Since midterms at Schreiber are cumulative, students must study two quarters’ worth of material to ensure a strong performance on the test. This is extremely problematic for students applying to research. Since research tests are given in the afternoon, students lose precious study time for the next day’s test. Most students will not be granted interviews for the research programs after taking the qualifying tests. As a result of the time lost taking the research test, that student may perform not as well on the tests that actually count for their grades, and, consequently, they may experience more stress in order to improve their grades in the second semester.

A student’s performance on a research exam may be negatively impacted by the stress and exhaustion they experience as a result of taking a midterm in the morning. In addition, when cramming for midterms, most lose sleep. Having half days during midterm week allows students to catch up on sleep study. Research exams take away those hours. Lack of sleep makes studying more difficult, and the students are then more likely not to perform as well.

“Research tests should not be held during midterm week. Last year, I was exhausted during the test from my other midterms,” said sophomore Terry McGinty. Sleep loss and stress have a negative impact on mental health. Recently, Schreiber has focused attention on mental well-being, including implementing Well-Being Wednesdays. Scheduling the research tests at a different time would help to alleviate this particular source of stress for freshmen.
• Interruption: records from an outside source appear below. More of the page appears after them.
(* ===== verification/User.v ===== *)
(** * The user library and cat

    ece391syscall.S, ece391support.c and ece391cat.c: programs that run above
    the system call gate, in the same linear memory.  A running program is the
    kernel state and the interrupts still to come; a string literal is at the
    address [lit] gives it. *)

From S2P Require Import Prelude Memory LibString Ports Pic Rtc Console Keyboard Paging FileSys.
From S2P Require Import FsScreen Process Syscall Descriptors ReadWrite Calls Exec UserLib.

(** ece391sysnum.h *)
Definition SYS_HALT := 1.
Definition SYS_EXECUTE := 2.
Definition SYS_READ := 3.
Definition SYS_WRITE := 4.
Definition SYS_OPEN := 5.
Definition SYS_CLOSE := 6.
Definition SYS_GETARGS := 7.
Definition SYS_VIDMAP := 8.

(** ** ece391syscall.S *)

Section library.
Context `{PortIO D, Hotkeys D fs} (y : layout) (kesp kebp : Z).

Definition proc : Type := kernel D * list irq.
Implicit Types p : proc.

Definition pmem p : mem := kmem (fst p).

(** DO_CALL, for the calls that return to the program. *)
Definition do_call (number a b c : Z) p : res (proc * Z) :=
  '(k, x, rest) ← asm_linkage y (Registers number (u32 a) (u32 b) (u32 c) 0 0 0) kesp kebp (snd p) (fst p);
  match x with
  | To_caller r => Ok ((k, rest), s32 (eax r))
  | _ => Err OutOfBounds
  end.

Definition ece391_read (fd buf nbytes : Z) p : res (proc * Z) := do_call SYS_READ fd buf nbytes p.
Definition ece391_write (fd buf nbytes : Z) p : res (proc * Z) := do_call SYS_WRITE fd buf nbytes p.
Definition ece391_open (filename : Z) p : res (proc * Z) := do_call SYS_OPEN filename 0 0 p.
Definition ece391_close (fd : Z) p : res (proc * Z) := do_call SYS_CLOSE fd 0 0 p.
Definition ece391_getargs (buf nbytes : Z) p : res (proc * Z) := do_call SYS_GETARGS buf nbytes 0 p.
Definition ece391_vidmap (start : Z) p : res (proc * Z) := do_call SYS_VIDMAP start 0 0 p.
One potential solution is to schedule research exams during one’s regular class in that subject. For instance, one would take the math research entry exam during their regularly scheduled math class. A counter-argument can be made that because the research tests are optional, students should be able to plan their time effectively for studying and deal with the stress. However, with increased competition, students are constantly looking for a way to distinguish themselves, and the research programs are a great way to do this. Over one hundred students try out for a research program each year. Students should not be forced to cope with the sleep loss and stress that results from scheduling the research tests during midterm week because they seek admittance to these prestigious programs.